Digesting 450 Teaching Strategies

Remember The Little Prince? Remember the picture that all the adults thought was a hat but was really a boa constrictor that had just swallowed an elephant? That’s been me this week after last Thursday and Friday’s workshop on helping English language learners in the regular classroom. At first I wished I could just crawl away somewhere and digest, but I’ve come to realize that this sort of meal is only digested with exercise.

So one thing I learned was simply vocabulary (and the supporting scholarship) to keep talking to my students about their language learning: working to prevent their becoming semi-bilingual with no dominant language, encouraging appropriate choice of language for learning, recognizing tier 2 words (especially multiple meaning words) and clarifying them as soon as possible. 

This week I’ve told the students that if they can’t express a concept in English, they should by all means do it in Japanese or Korean (“I think what the author is saying about the connection between love and power is...”), and then ask someone to teach them how to say it in English. But they don’t need to practice a mixture of the three languages that will limit their future to a very small international community rather than giving them freedom to operate in any of the three parent communities. 

That conversation did birth some unwanted side-effects: in the midst of group work, one student suddenly jumped out of her chair, dashed around the perimeter of the room, and returned to her seat. All discussions were derailed. It turned out her small group had taken it upon themselves to impose an embarrassing punishment on whoever mixed non-English social language into an academic discussion. But that itself gave us the chance to talk about the need to steward the learning opportunities of the rest of the class as well as our own and our small groups.

I’ve also been able to encourage language learners when I catch them in a mistake, like “satisfy-cation.” That’s excellent! You know that -ation is a noun ending, and you took a risk to try it in a new situation! Those are practices that make you a very good language learner. In this situation, the noun form comes out a little different: satisfaction. But keep up the good work! You are growing in your language acquisition! 
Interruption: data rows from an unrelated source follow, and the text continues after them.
Definition level (st : hier) : M hier :=
  log (OpLevel (hr_h st)) ;;;
  lm <- local_moving G gamma c (hr_W0 st) (hr_W1 st) (hr_nh st) ;;
  let h := (hr_h st + 1)%nat in
  let ci := hr_ci st ++ [repeat O n] in
  let m := renumber (lm_m lm) in
  let ci := upd ci h (project (hr_nh st) (nth (h - 1)%nat ci []) (nth h ci []) m) in
  nh <- lift (np_max_nat m) ;;
  let wn0 := aggregate (hr_W0 st) m nh in
  let wn1 := aggregate (hr_W1 st) m nh in
  let q := hr_q st ++ [Fin 0] in
  let q0 := level_q nh wn0 (cfg_s0 c) in
  let q1 := level_q nh wn1 (cfg_s1 c) in
  ret (mkHier h nh wn0 wn1 ci
              (upd q h (fsub (fmul (cfg_d0 c) q0) (fmul (cfg_d1 c) q1)))).

(** [q[h] - q[h - 1] > 1e-10] *)
Definition improving (st : hier) : bool :=
  fgtb (fsub (nth (hr_h st) (hr_q st) (Fin 0))
             (nth (hr_h st - 1)%nat (hr_q st) (Fin 0))) tol.

Fixpoint levels (budget : nat) (st : hier) : M hier :=
  if improving st then
    match budget with
    | O => throw (raise_class "BCTParamError" outer_loop_message)
    | S b => st' <- level st ;; levels b st'
    end
  else ret st.

End Hierarchy.

(** The run after the configuration step. *)
Definition optimise (G : shuffler) (gamma : f64) (n : nat) (W0 W1 : matrix)
    (c : config) : M (list nat * f64) :=
  st <- levels G gamma c n 300 (mkHier 1 n W0 W1 [[]; seq 1 n] [Fin (- (1)); Fin 0]) ;;
  ret (renumber (last (hr_ci st) []), last (hr_q st) (Fin 0)).

Definition modularity_louvain_und_sign (G : shuffler) (W : matrix) (gamma : f64)
    (qtype : string) (seed : option Z) : M (list nat * f64) :=
  p <- configure W qtype seed ;;
  let '(W0, W1, c) := p in
  optimise G gamma (length W) W0 W1 c.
And I’ve realized that my class’s current 20-word vocabulary list has A LOT of double meaning words: in addition to execution, which I’d picked on purpose to teach the additional meaning of “performance,” there was clutch, brood, riddled, and hamper. Not including indisposition, which is the slight illness that makes you not interested in doing something, as well as just simply the disinclination with no physical basis. And I didn’t worry about the student who passed on wrong information about hamper, because I knew I’d correct it later, and I’d learned in the workshop that when something is first learned wrong and then corrected, it goes more directly into long-term memory.

As I have become more aware of words, I have found students becoming more aware of words. One student asked me about “bucket list” and “kick the bucket”--“Are those the same bucket?” Another pointed out the word “hanged” in the novel we’re reading, sure that is was supposed to be “hung.” I looked it up and we learned together that “hanged” is only proper past tense in the special meaning of a style of execution. 

This increased word awareness has resulted from both this workshop and a determination at the very beginning of this year to increase the frequency of vocabulary lists from 1 per unit (which could be anywhere from 2 to 6 weeks) to 1 every 2 weeks. Sound like a step back in time, increasing testing? Except that if I’m feeling responsible to teach, model, and have kids process word learning, then the testing is holding me responsible as much as the students. 

This week I used a strategy adapted from the workshop to introduce the vocabulary, and another one that I’d used last week, but was also used in the workshop, to review before the quiz. And, as all of us focus more, I’m finding myself naturally doing what I’ve always tried to do and failed miserably at--incorporating the vocabulary into classroom dialogue. And, kids’ scores are rising. Perhaps as they figure out my testing strategies. Perhaps as they figure out study strategies. Perhaps as they actually learn vocabulary.

It’s amazing that I have to relearn this truth several times every year: students focus on what I focus them on. Like language learning. It’s my job, so that’s a good thing.